▸ Problem details
Beginning with the first line and ending with the one containing "request is answered. *)", copy the lines of the listing below exactly; omit everything else.

▸ Dataset

(* ===== verification/ProxyProps.v ===== *)
(** The properties of the proxy ([proxy.rs]): the fallback protocol, no
    uncosted success, what an aliased provider's client can see, and that every
    request is answered. *)

From Stdlib Require Import QArith ZArith Strings.Byte.
From S2P Require Import Prelude Float64 RustDecimal RoutingProfile Registry Json RefJson Preference Measurements.
From S2P Require Import Share Select SelectSpec Config Routing RoutingSpec Pricing UsageCost.
From S2P Require Import Sse SseSpec SseProps Database Ledger Generation StreamRecords StreamProps Proxy Fixtures RoutingProps.

#[local] Open Scope Z_scope.

Section Props.
Context {D : RustDecimal} {R : RandCrate} {J : SerdeJson} {U : UrlCrate}.

(** ** Fallbacks *)

(** The body of an attempt at a fallback: the request with its model replaced. *)
Definition attempt_body (request : Value) (model : string) : outcome (list byte) :=
  set_index "model" (JString model) request ≫= fun r =>
  expect "a parsed JSON completion request serializes" (to_vec r).

Definition retryable (reply : option UpstreamReply) : bool :=
  match reply with Some r => retryable_status (ur_status r) | None => true end.

Lemma bt_insert_twice {V} k (x y : V) m :
  bt_insert String.compare k x (bt_insert String.compare k y m) = bt_insert String.compare k x m.
Proof.
  assert (String.compare k k = Eq) as Hk by by apply string_compare_eq.
  induction m as [|[j w] m IH]; cbn; [by rewrite Hk|].
  destruct (String.compare k j) eqn:E; cbn; rewrite ?Hk, ?E; [done|done|by rewrite IH].
Qed.

Lemma set_index_twice k x y v v' :
  set_index k y v = Done v' -> set_index k x v' = set_index k x v.
Proof.
  destruct v; cbn; try done; intros [= <-]; cbn; do 2 f_equal.
  - unfold obj_insert. cbn. by rewrite (proj2 (string_compare_eq k k) eq_refl).
  - apply bt_insert_twice.
Qed.

Lemma attempt_body_twice m m' request request' :
  set_index "model" (JString m) request = Done request' ->
  attempt_body request' m' = attempt_body request m'.
Proof. intros H. unfold attempt_body. by rewrite (set_index_twice _ _ _ _ _ H). Qed.

(** The replies to the bodies sent from an attempt on. *)
Definition reply_at (send : nat -> list byte -> option UpstreamReply) (sent : list (list byte)) (i : nat)
    : option UpstreamReply := sent !! i ≫= send i.

(** How far a fallback run got: [n] fallbacks tried. *)
Record fallback_run (send : nat -> list byte -> option UpstreamReply) (request : Value)
    (models : list string) (selected_body : list byte) (upstream : option UpstreamReply)
    (sent : list (list byte)) (n : nat) : Prop := {
  fr_sent : exists bodies, sent = selected_body :: bodies /\
              Forall2 (fun m b => attempt_body request m = Done b) (take n models) bodies;
  fr_count : (n <= length models)%nat /\ length sent = S n;
  fr_reply : upstream = reply_at send sent n;
  fr_failed : forall i, (i < n)%nat -> retryable (reply_at send sent i) = true;
  fr_stop : (n < length models)%nat -> retryable upstream = false
}.

Lemma try_fallbacks_run send request0 request models rest n upstream sent selected_body upstream' sent' :
  (forall m, attempt_body request m = attempt_body request0 m) ->
  drop n models = rest -> (n <= length models)%nat ->
  (exists bodies, sent = selected_body :: bodies /\
     Forall2 (fun m b => attempt_body request0 m = Done b) (take n models) bodies) ->
  upstream = reply_at send sent n ->
  (forall i, (i < n)%nat -> retryable (reply_at send sent i) = true) ->
  try_fallbacks send request rest n upstream sent = Done (upstream', sent') ->
  exists k, fallback_run send request0 models selected_body upstream' sent' k.
Proof.
  revert request n upstream sent. induction rest as [|m rest IH];
    intros request n upstream sent Hreq Hrest Hn (bodies & Hs & Hb) Hup Hfail; cbn [try_fallbacks].
  - intros [= <- <-]. exists n. split; [by exists bodies| |done|done|].
    + split; [done|]. rewrite Hs. cbn. f_equal. rewrite <- (Forall2_length _ _ _ Hb), length_take. lia.
    + intros Hlt. apply (f_equal length) in Hrest. rewrite length_drop in Hrest. cbn in Hrest. lia.
  - fold (retryable upstream). destruct (retryable upstream) eqn:Er; cbn [negb].
    2:{ intros [= <- <-]. exists n. split; [by exists bodies| |done|done|done].
        split; [done|]. rewrite Hs. cbn. f_equal. rewrite <- (Forall2_length _ _ _ Hb), length_take. lia. }
    intros (r & Hr & (b & Hbody & H)%bind_Done)%bind_Done.
    assert (models !! n = Some m) as Hm.
    { rewrite <- (Nat.add_0_r n), <- lookup_drop, Hrest. done. }
    assert (attempt_body request0 m = Done b) as Hmb
      by (rewrite <- Hreq; unfold attempt_body; by rewrite Hr).
    assert (length bodies = n) as Hlen by (rewrite <- (Forall2_length _ _ _ Hb), length_take; lia).
    assert (forall i, (i <= n)%nat -> reply_at send (sent ++ [b]) i = reply_at send sent i) as Hsame.
    { intros i Hi. unfold reply_at. rewrite lookup_app_l; [done|]. rewrite Hs. cbn. lia. }
    apply (IH r (S n) _ (sent ++ [b])) in H; [done|..].
    + intros m'. rewrite <- Hreq. by eapply attempt_body_twice.
    + by rewrite <- Nat.add_1_r, <- drop_drop, Hrest.
    + apply lookup_lt_Some in Hm. lia.
    + exists (bodies ++ [b]). split; [by rewrite Hs|].
      rewrite (take_S_r _ _ _ Hm). apply Forall2_app; [done|]. by repeat constructor.
    + unfold reply_at. assert (length sent = S n) as Hl by (rewrite Hs; cbn; lia).
      rewrite lookup_app_r by lia. by rewrite Hl, Nat.sub_diag.
    + intros i Hi. rewrite Hsame by lia. destruct (decide (i = n)) as [->|]; [by rewrite <- Hup|]. apply Hfail. lia.
Qed.

(** C8: The fallback protocol: the selected route's request is sent first,
    then, one by one and in the decision's order, each fallback's request (the
    same one with its model replaced), only after every attempt so far failed
    with a transport error, a 429 or a 5xx; the first other reply is the
    answer and stops the attempts, and if none comes the last reply is. *)
Theorem fallback_protocol send request selected_body decision upstream sent :
  send_selected_then_fallback send request selected_body decision = Done (upstream, sent) ->
  exists n, fallback_run send request (fallback_models decision) selected_body upstream sent n.
Proof.
  unfold send_selected_then_fallback. intros H.
  apply (try_fallbacks_run send request request (fallback_models decision)
           (fallback_models decision) 0 _ _ selected_body) in H; [done|done|done|lia| |done|].
  - exists []. split; [done|]. rewrite take_0. constructor.
  - intros i Hi. lia.
Qed.

(** ** Successes *)

Lemma aliased_error_inv status model served r :
  aliased_upstream_error status model served = Done r ->
  exists body, to_vec (aliased_error_value status model) = Some body /\
    r = downstream_response status (Some APPLICATION_JSON) None (inl (FullBody body)) served.
Proof.
  unfold aliased_upstream_error. intros (b & Hb%expect_Done & [= <-])%bind_Done. eauto.
Qed.

(** The sidecar's answer to a request: the router's decision for the parsed
    body, and the last reply of the fallback protocol run on the routed
    request. *)
Definition sidecar_answer (sidecar : Sidecar) (p : ProxyState) (store : MeasurementStore)
    (state : RoutingState) (profile : RoutingProfile) (endpoint : CompletionEndpoint) (body : list byte)
    (decision : RouteDecision) (upstream : UpstreamReply) : Prop :=
  exists request routed selected sent,
    from_slice body = Some request /\
    route_for_endpoint (routing p) store state profile endpoint request = Done routed /\
    ro_result routed = Ok decision /\ to_vec (ro_request routed) = Some selected /\
    send_selected_then_fallback (sidecar endpoint) (ro_request routed) selected decision =
      Done (Some upstream, sent).

(** The price of the decision's model at the provider that the reply names. *)
Definition served_price (p : ProxyState) (decision : RouteDecision) (upstream : UpstreamReply)
    : option (ServedProvider * ProviderPrices) :=
  served_provider_from_headers (ur_headers upstream) ≫= fun served =>
  prices ← PriceTable_get (price_table p) served (canonical_slug (decision_model decision) served);
  Some (served, prices).

(** A generation of this decision, served by [served]. *)
Definition generation_of (profile : RoutingProfile) (decision : RouteDecision) (upstream : UpstreamReply)
    (served : ServedProvider) (g : GenerationContext) : Prop :=
  gc_provider_id g = served /\ gc_canonical_slug g = decision_model decision /\ gc_profile g = profile /\
  gc_status g = ur_status upstream.

(** A response that passes a sidecar success on: attributed, priced, and either
    the reply's stream, transformed, or its costed body, recorded. *)
Definition costed_success (p : ProxyState) (store : MeasurementStore) (profile : RoutingProfile)
    (decision : RouteDecision) (upstream : UpstreamReply) (response : Response)
    (recorded : option Recorded) : Prop :=
  exists served prices,
    served_price p decision upstream = Some (served, prices) /\
    r_served_provider response = Some served /\ r_status response = ur_status upstream /\
    ((exists s t g, r_body response = inr s /\ recorded = None /\
        ss_input s = ur_body upstream /\ ss_end s = ur_end upstream /\
        ss_transformer s = Some t /\ public (decision_model decision) prices t /\
        provider_cost_policy t = provider_reported_cost_policy served /\ costed_usage t = None /\
        ss_generation s = Some g /\ generation_of profile decision upstream served g) \/
     (exists collected body v v' json usage g at_ rec,
        collect_body (ur_body upstream) = Some collected /\
        (body = collected \/ sanitize_aliased_json_response collected (decision_model decision) = Ok body) /\
        from_slice body = Some v /\
        inject_usage_cost_value_with_policy (strip_provider_specific_fields v).1 prices
          (provider_reported_cost_policy served) = Done (Ok (v', usage)) /\
        to_vec v' = Some json /\ r_body response = inl (FullBody json) /\
        recorded = Some rec /\ record_at g usage at_ store = Done rec /\
        generation_of profile decision upstream served g)).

▸ Problem solution
(* ===== verification/ProxyProps.v ===== *)
(** The properties of the proxy ([proxy.rs]): the fallback protocol, no
    uncosted success, what an aliased provider's client can see, and that every
    request is answered. *)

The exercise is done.